8. **`evaluate_order(model, order, X_train, y_train, X_dev, y_dev)`**: This function evaluates the mean column-wise root mean square error (MCRMSE) of a model with a given order of the labels. It takes the model, the current order of the labels, the training and development sets, completes the ordering of the labels, fits a `RegressorChain` with the given order on the training data, predicts the development data, and computes the MCRMSE of the predictions.

9. **`full_greedy_search(model, X_train, y_train, X_dev, y_dev)`**: This function finds the best order of the labels for a given model using a greedy algorithm. It takes the model and the training and development sets, initializes the current order as empty and the set of all targets as all the labels, and iteratively adds the label that results in the lowest MCRMSE to the current order, until all labels have been added to the order. It returns the best order found and the history of orders and scores.

These two functions are used in finding the best order for the regression chain. They use a greedy algorithm to find the next label to be added to the order.

In [None]:
%%time
from xgboost import XGBRegressor
from lightgbm import LGBMRegressor
from catboost import CatBoostRegressor
from sklearn.multioutput import RegressorChain

def evaluate_order(model, order, X_train, y_train, X_dev, y_dev):
    # Complete the ordering
    full_order = order + [i for i in range(y_train.shape[1]) if i not in order]
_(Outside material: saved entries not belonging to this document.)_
(* ===== verification/Ulib.v ===== *)
(** * The library of user programs (ulib.c, printf.c)

    A pointer to characters is the list of the bytes from there on, with the
    NUL that ends the string among them.  [uio] is what a program sees of its
    descriptors: the pieces in which reads deliver the input, and the bytes
    written. *)

From S2P Require Import Prelude Param Kernel Console.

Record uio := { u_in : list (list Z); u_out : list (Z * list Z) }.

(** [read(fd, buf, n)] of the input: at most [n] bytes of the next piece; no
    bytes at the end of the input. *)
Definition read (n : nat) : M uio (list Z) :=
  let! s := get in
  match u_in s with
  | [] => ret []
  | c :: cs =>
      do! put {| u_in := if bool_decide (drop n c = []) then cs else drop n c :: cs;
                 u_out := u_out s |} in
      ret (take n c)
  end.

Definition write (fd : Z) (bs : list Z) : M uio unit :=
  modify (fun s => {| u_in := u_in s; u_out := u_out s ++ [(fd, bs)] |}).

(** ** Strings *)

Fixpoint strlen (s : list Z) : nat :=
  match s with
  | c :: s => if c =? 0 then O else S (strlen s)
  | [] => O
  end.

(** The string at [s]. *)
Definition str (s : list Z) : list Z := take (strlen s) s.

(** The offset of the character found. *)
Fixpoint strchr (s : list Z) (c : Z) : option nat :=
  match s with
  | x :: s => if x =? 0 then None else if x =? c then Some O else S <$> strchr s c
  | [] => None
  end.

Fixpoint strcmp (p q : list Z) : Z :=
  match p, q with
  | x :: p, y :: q =>
      if negb (x =? 0) && (x =? y) then strcmp p q else u8 x - u8 y
  | _, _ => 0
  end.

(** The bytes stored. *)
Definition strcpy (t : list Z) : list Z := str t ++ [0].

(** [None]: the number does not fit an [int]. *)
Fixpoint atoi_loop (s : list Z) (n : Z) : option Z :=
  match s with
  | c :: s =>
      if (48 <=? c) && (c <=? 57) then
        if n * 10 + c - 48 <? 2 ^ 31 then atoi_loop s (n * 10 + c - 48) else None
      else Some n
  | [] => Some n
  end.
Definition atoi (s : list Z) : option Z := atoi_loop s 0.

(** [memset(buf + dst, c, n)] in a buffer *)
Definition memset (buf : list Z) (dst : nat) (c : Z) (n : nat) : list Z :=
  take dst buf ++ replicate n (u8 c) ++ drop (dst + n) buf.

(** [memmove(buf + dst, buf + src, n)] in a buffer *)
Fixpoint memmove (buf : list Z) (dst src n : nat) : list Z :=
  match n with
  | O => buf
  | S n => memmove (<[dst := nth src buf 0]> buf) (S dst) (S src) n
  end.

(** The loop of [gets]: the characters stored, [i] of them so far. *)
Fixpoint gets_loop (fuel : nat) (i max : Z) : M uio (list Z) :=
  if i + 1 <? max then
    match fuel with
    | O => out_of_fuel
    | S f =>
        let! bs := read 1 in
        match bs with
        | [] => ret []
        | c :: _ =>
            if (c =? 10) || (c =? 13) then ret [c]
            else let! r := gets_loop f (i + 1) max in ret (c :: r)
        end
    end
  else ret [].
Definition getstr (max : Z) : M uio (list Z) :=
  let! bs := gets_loop (Z.to_nat max) 0 max in ret (bs ++ [0]).

(** ** printf *)

Definition putc (fd c : Z) : M uio unit := write fd [u8 c].

Fixpoint putcs (fd : Z) (l : list Z) : M uio unit :=
  match l with
  | [] => ret tt
  | c :: l => do! putc fd c in putcs fd l
  end.

Definition udigit (d : Z) : Z := if d <? 10 then 48 + d else 55 + d.

Fixpoint udigits (fuel : nat) (x base : Z) : list Z :=
  match fuel with
  | O => []
  | S f => udigit (x mod base) :: (if x / base =? 0 then [] else udigits f (x / base) base)
  end.

Definition uprintint (fd xx base : Z) (sgn : bool) : M uio unit :=
  let neg := sgn && (xx <? 0) in
  let x := if neg then u32 (- xx) else u32 xx in
  putcs fd (rev (udigits 32 x base ++ if neg then [45] else [])).

(** [fmt] is the format without its NUL, [pct] whether the state is '%'; a
    missing argument is a fault. *)
Fixpoint printf_loop (fd : Z) (fmt : list Z) (pct : bool) (args : list carg) : M uio unit :=
  match fmt with
  | [] => ret tt
  | c :: fmt =>
      if negb pct then
        if c =? 37 then printf_loop fd fmt true args
        else do! putc fd c in printf_loop fd fmt false args
      else if c =? 100 then
        match args with
        | CNum v :: args => do! uprintint fd (s32 v) 10 true in printf_loop fd fmt false args
        | _ => fault
        end
      else if (c =? 120) || (c =? 112) then
        match args with
        | CNum v :: args => do! uprintint fd (s32 v) 16 false in printf_loop fd fmt false args
        | _ => fault
        end
      else if c =? 115 then
        match args with
        | CStr s :: args =>
            do! putcs fd (match s with Some l => l | None => null_str end) in
            printf_loop fd fmt false args
        | _ => fault
        end
      else if c =? 99 then
        match args with
        | CNum v :: args => do! putc fd v in printf_loop fd fmt false args
        | _ => fault
        end
      else if c =? 37 then do! putc fd c in printf_loop fd fmt false args
      else do! putc fd 37 in do! putc fd c in printf_loop fd fmt false args
  end.
Definition printf (fd : Z) (fmt : list Z) (args : list carg) : M uio unit :=
  printf_loop fd fmt false args.

(** ** Facts *)

Lemma strlen_app s t : Forall (fun c => c <> 0) s -> strlen (s ++ 0 :: t) = length s.
Proof.
  induction 1 as [|c s Hc _ IH]; [done|]. cbn [app strlen length].
  destruct (Z.eqb_spec c 0); [done|]. by rewrite IH.
Qed.

Lemma str_app s t : Forall (fun c => c <> 0) s -> str (s ++ 0 :: t) = s.
Proof. intros H. unfold str. by rewrite strlen_app, take_app_length. Qed.

Lemma strchr_none s t c : Forall (fun x => x <> 0 /\ x <> c) s -> strchr (s ++ 0 :: t) c = None.
Proof.
  induction 1 as [|x s [H1 H2] _ IH]; [done|]. cbn [app strchr].
  destruct (Z.eqb_spec x 0), (Z.eqb_spec x c); [done..|]. by rewrite IH.
Qed.

Lemma strchr_some s t c : Forall (fun x => x <> 0 /\ x <> c) s -> c <> 0 ->
  strchr (s ++ c :: t) c = Some (length s).
Proof.
  intros Hs Hc. induction Hs as [|x s [H1 H2] _ IH]; cbn [app strchr length].
  - destruct (Z.eqb_spec c 0); [done|]. by rewrite Z.eqb_refl.
  - destruct (Z.eqb_spec x 0), (Z.eqb_spec x c); [done..|]. by rewrite IH.
Qed.

(** Moving to the front of a buffer. *)
Lemma memmove_length buf dst src n : length (memmove buf dst src n) = length buf.
Proof.
  revert buf dst src. induction n as [|n IH]; intros buf dst src; cbn [memmove]; [done|].
  by rewrite IH, length_insert.
Qed.

Lemma nth_insert (buf : list Z) i j x :
  (i < length buf)%nat -> nth j (<[i := x]> buf) 0 = if decide (i = j) then x else nth j buf 0.
Proof.
  intros Hi. rewrite !nth_lookup, list_lookup_insert. case_decide as H1; case_decide; naive_solver.
Qed.

Lemma nth_memmove buf dst src n k :
  (dst <= src)%nat -> (src + n <= length buf)%nat ->
  nth k (memmove buf dst src n) 0 =
  if decide (dst <= k < dst + n)%nat then nth (k - dst + src) buf 0 else nth k buf 0.
Proof.
  revert buf dst src. induction n as [|n IH]; intros buf dst src Hd Hl; cbn [memmove].
  { by rewrite decide_False by lia. }
  rewrite IH by (rewrite ?length_insert; lia). rewrite !nth_insert by lia.
  repeat case_decide; subst; try lia; f_equal; lia.
Qed.

Lemma memmove_down buf src n :
  (src + n <= length buf)%nat -> take n (memmove buf 0 src n) = take n (drop src buf).
Proof.
  intros Hl. apply (nth_ext _ _ 0 0).
  { rewrite !length_take, length_drop, memmove_length. lia. }
  intros k. rewrite length_take, memmove_length. intros Hk.
  rewrite !nth_firstn, nth_skipn. destruct (Nat.ltb_spec k n); [|done].
  rewrite nth_memmove, decide_True by lia. f_equal; lia.
Qed.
    chain = RegressorChain(model, order=full_order)
    chain.fit(X_train, y_train)
    y_pred = chain.predict(X_dev)
    score = mcrmse(y_dev, y_pred)

    return score

def full_greedy_search(model, X_train, y_train, X_dev, y_dev):
    all_targets = list(range(y_train.shape[1]))
    current_order = []
    history = []
    
    while all_targets:
        best_score = float('inf')
        best_target = None

        for t in all_targets:
            temp_order = current_order + [t]
            score = evaluate_order(model, temp_order, X_train, y_train, X_dev, y_dev)
            
            # Capture history for insights on progression
            history.append((temp_order, score))
            
            if score < best_score:
                best_score = score
                best_target = t

        print(f"Added target {best_target} to the order. Current best score: {best_score}")
        
        current_order.append(best_target)
        all_targets.remove(best_target)

    return current_order, history

lgb_model = LGBMRegressor()
xgb_model = XGBRegressor()
cat_model = CatBoostRegressor(verbose=0)

print(75*"-")
xgb_best_order, search_history = full_greedy_search(xgb_model, X_train, y_train, X_dev, y_dev)
print(f"Best order found for xgb: {xgb_best_order}")
print(75*"-")
lgb_best_order, search_history = full_greedy_search(lgb_model, X_train, y_train, X_dev, y_dev)
print(f"Best order found for lgbm: {lgb_best_order}")
print(75*"-")
cat_best_order, search_history = full_greedy_search(cat_model, X_train, y_train, X_dev, y_dev)
print(f"Best order found for cat: {cat_best_order}")
print(75*"-")

## Hyperparameter Optimization using Optuna

In this section, we use Optuna for hyperparameter tuning. Optuna is an open-source hyperparameter optimization framework in Python. It is designed to optimize machine learning model's hyperparameters with a user-friendly interface, which is key to the efficient development of machine learning models.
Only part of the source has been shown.